§ This section uses only public records: government reviews, CQC material, public inquiries, safeguarding reviews and official reports. It does not repeat allegations as fact unless a public body, court, inquiry or regulator has recorded them.

Institutional care is the part of In Plain Sight that follows the public record after Ely Hospital. It covers hospitals, assessment and treatment units, care homes, residential schools and other settings where people were meant to be safe but were harmed instead.

The point is not to claim every institution is abusive. The point is to show the repeating failure pattern: closed cultures, weak oversight, missed warnings, poor commissioning, family concerns dismissed, and people with learning disabilities or autistic people treated as placements rather than human beings.

This section is built from inquiry reports, regulator reviews, safeguarding reviews and official responses. It is written carefully because these records involve real people, families, staff, whistleblowers and survivors.

Winterbourne View

The abuse exposed at Winterbourne View led to a Department of Health review and a national programme promising to transform services and reduce inappropriate hospital care.

Whorlton Hall

The CQC commissioned an independent review into its regulation of Whorlton Hall between 2015 and 2019 after abuse was exposed by undercover filming.

Hesley Group national review

The national safeguarding review examined serious abuse and neglect involving children and young people placed at three Doncaster residential settings.

Muckamore Abbey Hospital Inquiry

The statutory inquiry reported in June 2026 after examining abuse and neglect at Muckamore Abbey Hospital in Northern Ireland.

Pattern

Closed culture

People are harmed when settings become isolated, staff stop speaking up and poor practice becomes normal.

Pattern

Commissioning failure

Public money can keep harmful placements alive when local support is missing or when commissioners treat a bed as the solution.

Pattern

Family knowledge ignored

Families often hold vital information about distress, communication and risk, but are repeatedly dismissed or kept outside decision making.

Pattern

Regulation too late

Regulators can identify failure after harm has happened, but the public record repeatedly asks why earlier warning signs were missed.

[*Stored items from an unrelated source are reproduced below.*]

Lemma wake_task_grows server ts acc id : grows acc (wake_task server ts acc id).
Proof.
  destruct acc as [[st ml] rl]. unfold wake_task.
  destruct (task_pool_ st !! id) as [task|] eqn:E; [|apply grows_refl].
  assert (Hpool : forall id', task_sig <$> <[id := SetMetaTimeStamp ts task]> (task_pool_ st) !! id'
                              = task_sig <$> task_pool_ st !! id').
  { intros id'. destruct (decide (id' = id)) as [->|Hne].
    - rewrite lookup_insert_eq, E. reflexivity.
    - rewrite lookup_insert_ne by congruence. reflexivity. }
  destruct (task_type task); (split; [|split; [|split]]); simpl;
    try exact Hpool; try (exists []; symmetry; apply app_nil_r); eauto.
Qed.

Lemma wake_tasks_grows server ts ids : forall acc,
  grows acc (foldl (wake_task server ts) acc ids).
Proof.
  induction ids as [|id ids IH]; intros acc; [apply grows_refl|].
  simpl. eapply grows_trans; [apply wake_task_grows | apply IH].
Qed.

Lemma wake_key_grows server ts acc k : grows acc (wake_key server ts acc k).
Proof.
  unfold wake_key.
  pose proof (wake_tasks_grows server ts
                (default [] (pending_task_id_list_ (fst (fst acc)) !! k)) acc) as H.
  destruct (foldl _ acc _) as [[st ml] rl]. exact H.
Qed.

Lemma wake_keys_grows server ts l : forall acc,
  grows acc (foldl (wake_key server ts) acc l).
Proof.
  induction l as [|k l IH]; intros acc; [apply grows_refl|].
  simpl. eapply grows_trans; [apply wake_key_grows | apply IH].
Qed.

Lemma collected_grows_r server ty id a b c :
  collected server ty id a b -> grows b c -> collected server ty id a c.
Proof.
  intros H ([n L] & [m M] & [r R] & _). destruct ty; simpl in *.
  - rewrite R, fmap_app. apply elem_of_app. auto.
  - rewrite M, fmap_app. apply elem_of_app. auto.
  - destruct H as (new & Hl & Hin). exists (new ++ n)%list. split.
    + rewrite L, Hl. symmetry. apply app_assoc.
    + apply elem_of_app. auto.
Qed.
(** [create]: the column [code] is [unique=True]. *)
Definition create (data : SourceCreate.t) (now : Z) (db : Session)
  : committed Source.t :=
  if existsb (fun s => (Source.code s =? SourceCreate.code data)%string)
       (sources db)
  then IntegrityError
  else
    let source :=
      Source.mk (next_id (map Source.id (sources db)))
        (SourceCreate.name data) (SourceCreate.code data)
        (SourceCreate.description data)
        (Some (SourceCreate.is_active data)) (Some now) in
    Committed source (add_source source db).

Definition update_source (row : Source.t) (db : Session) : Session :=
  mkSession (operators db)
    (map (fun s => if Source.id s =? Source.id row then row else s)
       (sources db))
    (assignments db) (leads db) (contacts db).

Definition update (source_id : Z) (data : SourceUpdate.t) (db : Session)
  : committed (option Source.t) :=
  match source_get_by_id db source_id with
  | None => Committed None db
  | Some source =>
      match set_required (SourceUpdate.name data) (Source.name source) with
      | Some name =>
          let source :=
            Source.mk (Source.id source) name (Source.code source)
              (set_nullable (SourceUpdate.description data)
                 (Source.description source))
              (set_nullable (SourceUpdate.is_active data)
                 (Source.is_active source))
              (Source.created_at source) in
          Committed (Some source) (update_source source db)
      | None => IntegrityError
      end
  end.

(** An entry of the ["operators"] list of [get_with_operators]. *)
Record OperatorAssignmentInfo := mkInfo {
  info_operator_id : Z;
  info_operator_name : string;
  info_weight : Z;
  info_is_active : bool;
  info_current_load : Z;
  info_max_active_contacts : Z
}.

Fixpoint operators_info (db : Session)
  (todo : list OperatorSourceAssignment.t)
  : result (list OperatorAssignmentInfo) :=
  match todo with
  | [] => Ok []
  | assignment :: todo =>
      let current_load :=
        get_active_contacts_count db
          (OperatorSourceAssignment.operator_id assignment) in
      match assignment_operator db assignment with
      | None => Raise AttributeError
      | Some operator =>
          (rest <~ operators_info db todo ;;
           Ok (mkInfo (Operator.id operator) (Operator.name operator)
                 (OperatorSourceAssignment.weight assignment)
                 (Operator.is_active operator) current_load
                 (Operator.max_active_contacts operator) :: rest))%session
      end
  end.

Definition get_with_operators (db : Session) (source_id : Z)
  : result (option (Source.t * list OperatorAssignmentInfo)) :=
  match source_get_by_id db source_id with
  | None => Ok None
  | Some source =>
      (operators <~ operators_info db (get_source_operators db source_id) ;;
       Ok (Some (source, operators)))%session
  end.

End SourceService.

(** The endpoint [POST /sources] of [main.py]. *)
Inductive response (A : Type) :=
| Status200 (a : A)
| Status400 (detail : string)
| Status500.
Arguments Status200 {A} a.
Arguments Status400 {A} detail.
Arguments Status500 {A}.

Definition code_taken (code : string) : string :=
  "Источник с кодом '" ++ code ++ "' уже существует".

Definition create_source (data : SourceCreate.t) (now : Z) (db : Session)
  : response Source.t * Session :=
  match get_by_code db (SourceCreate.code data) with
  | Some _ => (Status400 (code_taken (SourceCreate.code data)), db)
  | None =>
      match SourceService.create data now db with
      | Committed source db' => (Status200 source, db')
      | IntegrityError => (Status500, db)
      end
  end.

Module AssignmentService.

Definition delete_assignment (row : OperatorSourceAssignment.t)
  (db : Session) : Session :=
  mkSession (operators db) (sources db)
    (filter (fun a => negb (OperatorSourceAssignment.id a
                            =? OperatorSourceAssignment.id row))
       (assignments db))
    (leads db) (contacts db).

Definition delete (operator_id source_id : Z) : M bool :=
  (assignment <- query (fun db =>
     find (same_pair operator_id source_id) (assignments db)) ;;
   match assignment with
   | None => ret false
   | Some assignment =>
       commit (delete_assignment assignment) ;;;
       ret true
   end)%session.

End AssignmentService.

Module StatsService.

Record SystemStats := mkStats {
  total_operators : Z;
  active_operators : Z;
  total_sources : Z;
  total_leads : Z;
  total_contacts : Z;
  active_contacts : Z
}.

Definition count {A} (rows : list A) : Z := Z.of_nat (List.length rows).

Definition get_system_stats (db : Session) : SystemStats :=
  mkStats
    (count (operators db))
    (count (filter Operator.is_active (operators db)))
    (count (sources db))
    (count (leads db))
    (count (contacts db))
    (count (filter (status_in active_statuses) (contacts db))).

End StatsService.

(** The relationship [lead.contacts], read by [GET /leads/{lead_id}]. *)
Definition lead_contacts (db : Session) (lead_id : Z) : list Contact.t :=
  filter (fun c => Contact.lead_id c =? lead_id) (contacts db).

(** ** More constraints of the schema *)

Definition operators_pk (db : Session) : Prop :=
  NoDup (map Operator.id (operators db)).

Definition sources_pk (db : Session) : Prop :=
  NoDup (map Source.id (sources db)).

Definition contacts_pk (db : Session) : Prop :=
  NoDup (map Contact.id (contacts db)).

(** [unique=True] on [sources.code] and on [leads.external_id]. *)
Definition sources_uq (db : Session) : Prop :=
  NoDup (map Source.code (sources db)).

Definition leads_uq (db : Session) : Prop :=
  NoDup (map Lead.external_id (leads db)).

(** Foreign key [contacts.operator_id -> operators.id]. *)
Definition contacts_fk (db : Session) : Prop :=
  forall c o,
    In c (contacts db) -> Contact.operator_id c = Some o ->
    operator_get_by_id db o <> None.

(** No operator holds more active contacts than its limit. *)
Definition within_limits (db : Session) : Prop :=
  forall o,
    In o (operators db) ->
    get_active_contacts_count db (Operator.id o)
    <= Operator.max_active_contacts o.

(** Whether a contact counts toward the load of an operator. *)
Definition counts_for (operator_id : Z) (c : Contact.t) : bool :=
  col_eqb (Contact.operator_id c) operator_id
  && status_in active_statuses c.

(** What an entry of [get_with_operators] says about eligibility, and the
    parts an entry shares with an entry of [available_operators]. *)
Definition info_available (i : SourceService.OperatorAssignmentInfo)
  : bool :=
  SourceService.info_is_active i
  && (SourceService.info_current_load i
      <? SourceService.info_max_active_contacts i).

Definition info_key (i : SourceService.OperatorAssignmentInfo)
  : Z * Z * Z :=
  (SourceService.info_operator_id i, SourceService.info_weight i,
   SourceService.info_current_load i).

Definition available_key (e : Available) : Z * Z * Z :=
  (Operator.id (av_operator e), av_weight e, av_current_load e).

(** The free slots behind an assignment, and the free slots of a source. *)
Definition free_slots (db : Session) (a : OperatorSourceAssignment.t) : Z :=
  match assignment_operator db a with
  | Some operator =>
      if Operator.is_active operator
      then Z.max 0 (Operator.max_active_contacts operator
                    - get_active_contacts_count db (Operator.id operator))
      else 0
  | None => 0
  end.

Definition remaining (db : Session) (source_id : Z) : Z :=
  sum (map (free_slots db) (get_source_operators db source_id)).

(** An active source on a store that satisfies the constraints of the
    assignments table. *)
Definition serving (db : Session) (source : Source.t) : Prop :=
  integrity db = true
  /\ uq_operator_source db
  /\ get_by_code db (Source.code source) = Some source
  /\ Source.is_active source = Some true.

(** ** The store behind the API

    The requests that write the store, each with the clock value and the
    draw of its handling, and the store after a sequence of them.  A
    request body that the schema rejects never reaches its handler: for an
    assignment that is the bound [1 <= weight <= 1000]. *)

Definition valid_assignment (data : AssignmentCreate.t) : bool :=
  (1 <=? AssignmentCreate.weight data)
  && (AssignmentCreate.weight data <=? 1000).

Inductive call :=
| PostContact (data : ContactCreate.t) (now : Z) (r : nat)
| PatchContactStatus (contact_id : Z) (new_status : string) (now : Z)
| PostReassign (contact_id : Z) (now : Z) (r : nat)
| PostAssignment (data : AssignmentCreate.t)
| DeleteAssignment (operator_id source_id : Z)
| PostOperator (data : OperatorCreate.t) (now : Z)
| PatchOperator (operator_id : Z) (data : OperatorUpdate.t)
| DeleteOperator (operator_id : Z)
| PostSource (data : SourceCreate.t) (now : Z)
| PatchSource (source_id : Z) (data : SourceUpdate.t).

Definition kept {A} (db : Session) (out : committed A) : Session :=
  match out with
  | Committed _ db' => db'
  | IntegrityError => db
  end.

Definition serve (db : Session) (c : call) : Session :=
  match c with
  | PostContact data now r => snd (create data now r db)
  | PatchContactStatus contact_id new_status now =>
      snd (update_status contact_id new_status now db)
  | PostReassign contact_id now r => snd (reassign contact_id now r db)
  | PostAssignment data =>
      if valid_assignment data
      then snd (assign_operator_to_source data db)
      else db
  | DeleteAssignment operator_id source_id =>
      snd (AssignmentService.delete operator_id source_id db)
  | PostOperator data now => snd (OperatorService.create data now db)
  | PatchOperator operator_id data =>
      kept db (OperatorService.update operator_id data db)
  | DeleteOperator operator_id => snd (OperatorService.delete operator_id db)
  | PostSource data now => snd (create_source data now db)
  | PatchSource source_id data =>
      kept db (SourceService.update source_id data db)
  end.

Definition empty_db : Session := mkSession [] [] [] [] [].
(** * Event-registration bot: shallow embedding and verification

    The development follows the layout of the repository:
    - [Py]        the Python built-ins the code relies on (str, dict, int, split ...);
    - [Sha256], [Hmac], [Base64]   hashlib / hmac / base64 as used by [utils.py];
    - [Datetime]  timezone-aware instants, their ISO rendering and reading
                  (what [fromisoformat] reads beyond the strings [isoformat()]
                  writes depends on the Python version: class [Python]);
    - [Utils]     utils.py (proof tokens, check-in window);
    - [LocalStorage]  local_storage.py (the durable store);
    - [Sheets]    sheets.py (business facade and spreadsheet mirror);
    - [UserManager]  user_manager.py (the registry kept in users.json);
    - [Handlers]  the conversation handlers of main.py, admin_handlers.py,
                  checkin_handlers.py and the fan-out loop of broadcast.py;
    - [Job], [Scheduler]  the periodic jobs of scheduler.py;
    - [Commands]  the administrator's commands and the callback data of
                  keyboards.py.
    Definitions come first, the theorems about them afterwards. *)

From Stdlib Require Import ZArith NArith String Ascii List Bool Lia.
Import ListNotations.

(* ===================================================================== *)
(** * Python built-ins                                                    *)
(* ===================================================================== *)

Module Py.

(** A Python [str] is a sequence of Unicode code points. *)
Definition pystr := list N.

(** ASCII literals of the source, written as Rocq strings. *)
Definition py (s : string) : pystr :=
  map N_of_ascii (list_ascii_of_string s).

Fixpoint str_eqb (a b : pystr) : bool :=
  match a, b with
  | [], [] => true
  | x :: a', y :: b' => N.eqb x y && str_eqb a' b'
  | _, _ => false
  end.

(** The scalar values that occur as fields of the stored records. *)
Inductive pyval :=
| PNone
| PBool (b : bool)
| PInt (z : Z)
| PStr (s : pystr).

(** The exceptions the modelled code can raise. *)
Inductive exn :=
| KeyError
| ValueError
| TypeError
| IndexError
| OverflowError
| UnicodeEncodeError
| OSError.

Inductive result (A : Type) :=
| Ok (a : A)
| Raise (e : exn).
Arguments Ok {A} a.
Arguments Raise {A} e.

Definition bind {A B} (r : result A) (k : A -> result B) : result B :=
  match r with
  | Ok a => k a
  | Raise e => Raise e
  end.

(** [str(n)] for a non-negative integer: decimal digits, most significant
    first.  [fuel] bounds the number of digits. *)
Fixpoint render_digits (fuel : nat) (n : N) (acc : pystr) : pystr :=
  match fuel with
  | O => acc
  | S f =>
      let acc' := (48 + n mod 10)%N :: acc in
      if (n / 10 =? 0)%N then acc' else render_digits f (n / 10) acc'
  end.

Definition str_of_N (n : N) : pystr :=
  render_digits (S (N.to_nat (N.size n))) n [].

Definition str_of_Z (z : Z) : pystr :=
  match z with
  | Zneg p => 45%N :: str_of_N (Npos p)
  | _ => str_of_N (Z.to_N z)
  end.

(** [str(v)] *)
Definition py_str (v : pyval) : pystr :=
  match v with
  | PNone => py "None"
  | PBool true => py "True"
  | PBool false => py "False"
  | PInt z => str_of_Z z
  | PStr s => s
  end.

(** Truthiness: [if v:] / [not v]. *)
Definition truthy (v : pyval) : bool :=
  match v with
  | PNone => false
  | PBool b => b
  | PInt z => negb (Z.eqb z 0)
  | PStr s => match s with [] => false | _ => true end
  end.

(** [v == s] for a string [s]: only an equal string compares equal. *)
Definition eq_str (v : pyval) (s : pystr) : bool :=
  match v with
  | PStr t => str_eqb t s
  | _ => false
  end.

(** [a == b] on scalars ([True == 1] and [False == 0] as in Python). *)
Definition py_eq (a b : pyval) : bool :=
  match a, b with
  | PNone, PNone => true
  | PStr s, PStr t => str_eqb s t
  | PInt x, PInt y => Z.eqb x y
  | PBool x, PBool y => Bool.eqb x y
  | PBool x, PInt y | PInt y, PBool x => Z.eqb (if x then 1 else 0) y
  | _, _ => false
  end.

(** [str.isspace] on one code point: the characters [str.strip()] removes. *)
Definition isspace (c : N) : bool :=
  ((9 <=? c) && (c <=? 13) || (28 <=? c) && (c <=? 32)
   || (c =? 133) || (c =? 160) || (c =? 5760)
   || (8192 <=? c) && (c <=? 8202)
   || (c =? 8232) || (c =? 8233) || (c =? 8239) || (c =? 8287)
   || (c =? 12288))%N.

Fixpoint lstrip (s : pystr) : pystr :=
  match s with
  | c :: s' => if isspace c then lstrip s' else s
  | [] => []
  end.

Definition rstrip (s : pystr) : pystr := rev (lstrip (rev s)).

(** [s.strip()] *)
Definition strip (s : pystr) : pystr := rstrip (lstrip s).

(** [s.startswith(p)] *)
Fixpoint startswith (p s : pystr) : bool :=
  match p, s with
  | [], _ => true
  | x :: p', y :: s' => N.eqb x y && startswith p' s'
  | _ :: _, [] => false
  end.

(** [p in s] for strings. *)
Fixpoint contains (p s : pystr) : bool :=
  startswith p s ||
  match s with
  | [] => false
  | _ :: s' => contains p s'
  end.

(** [s.split(sep)] for a non-empty separator.  [cur] is the piece being
    read (reversed); [skip] counts the characters of a separator that has
    been recognised and is still to be passed over. *)
Fixpoint split_go (sep s cur : pystr) (skip : nat) : list pystr :=
  match s with
  | [] => [rev cur]
  | c :: s' =>
      match skip with
      | S k => split_go sep s' cur k
      | O =>
          if startswith sep s
          then rev cur :: split_go sep s' [] (length sep - 1)
          else split_go sep s' (c :: cur) 0
      end
  end.

Definition split (sep s : pystr) : list pystr := split_go sep s [] 0.

(** [s.replace(c, '')] for a one-character [c]. *)
Definition remove_char (c : N) (s : pystr) : pystr :=
  filter (fun x => negb (N.eqb x c)) s.

(** [int(s)] for a string: surrounding whitespace is ignored, an optional
    sign, then decimal digits in which single underscores may separate
    digits.  [None] stands for [ValueError].  Only ASCII digits are read. *)
Definition is_digit (c : N) : bool := ((48 <=? c) && (c <=? 57))%N.

Fixpoint int_digits (s : pystr) (acc : Z) (after_digit : bool) : option Z :=
  match s with
  | [] => if after_digit then Some acc else None
  | c :: s' =>
      if is_digit c then int_digits s' (10 * acc + Z.of_N (c - 48)) true
      else if (c =? 95)%N && after_digit then int_digits s' acc false
      else None
  end.

Definition py_int (s : pystr) : option Z :=
  match strip s with
  | [] => None
  | c :: d =>
      if (c =? 45)%N then option_map Z.opp (int_digits d 0 false)
      else if (c =? 43)%N then int_digits d 0 false
      else int_digits (c :: d) 0 false
  end.

(** [s.isdigit()] restricted to ASCII digits. *)
Definition isdigit (s : pystr) : bool :=
  match s with
  | [] => false
  | _ => forallb is_digit s
  end.

(** A Python [dict] with string keys, in insertion order. *)
Definition dict (V : Type) := list (pystr * V).

Section Dict.
Context {V : Type}.

(** [d.get(k)] *)
Fixpoint dict_get (d : dict V) (k : pystr) : option V :=
  match d with
  | [] => None
  | (k', v) :: d' => if str_eqb k' k then Some v else dict_get d' k
  end.

(** [k in d] *)
Definition dict_mem (d : dict V) (k : pystr) : bool :=
  match dict_get d k with Some _ => true | None => false end.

Who could see inside the setting?

A core question for every record is whether families, advocates, commissioners, regulators and outside professionals had enough real visibility of daily life.

Who was believed first?

Many records show a gap between what families, whistleblowers or residents said and what institutions accepted as credible.

Could the person leave?

A setting becomes more dangerous when the person cannot easily leave, complain, be heard, or return to community support.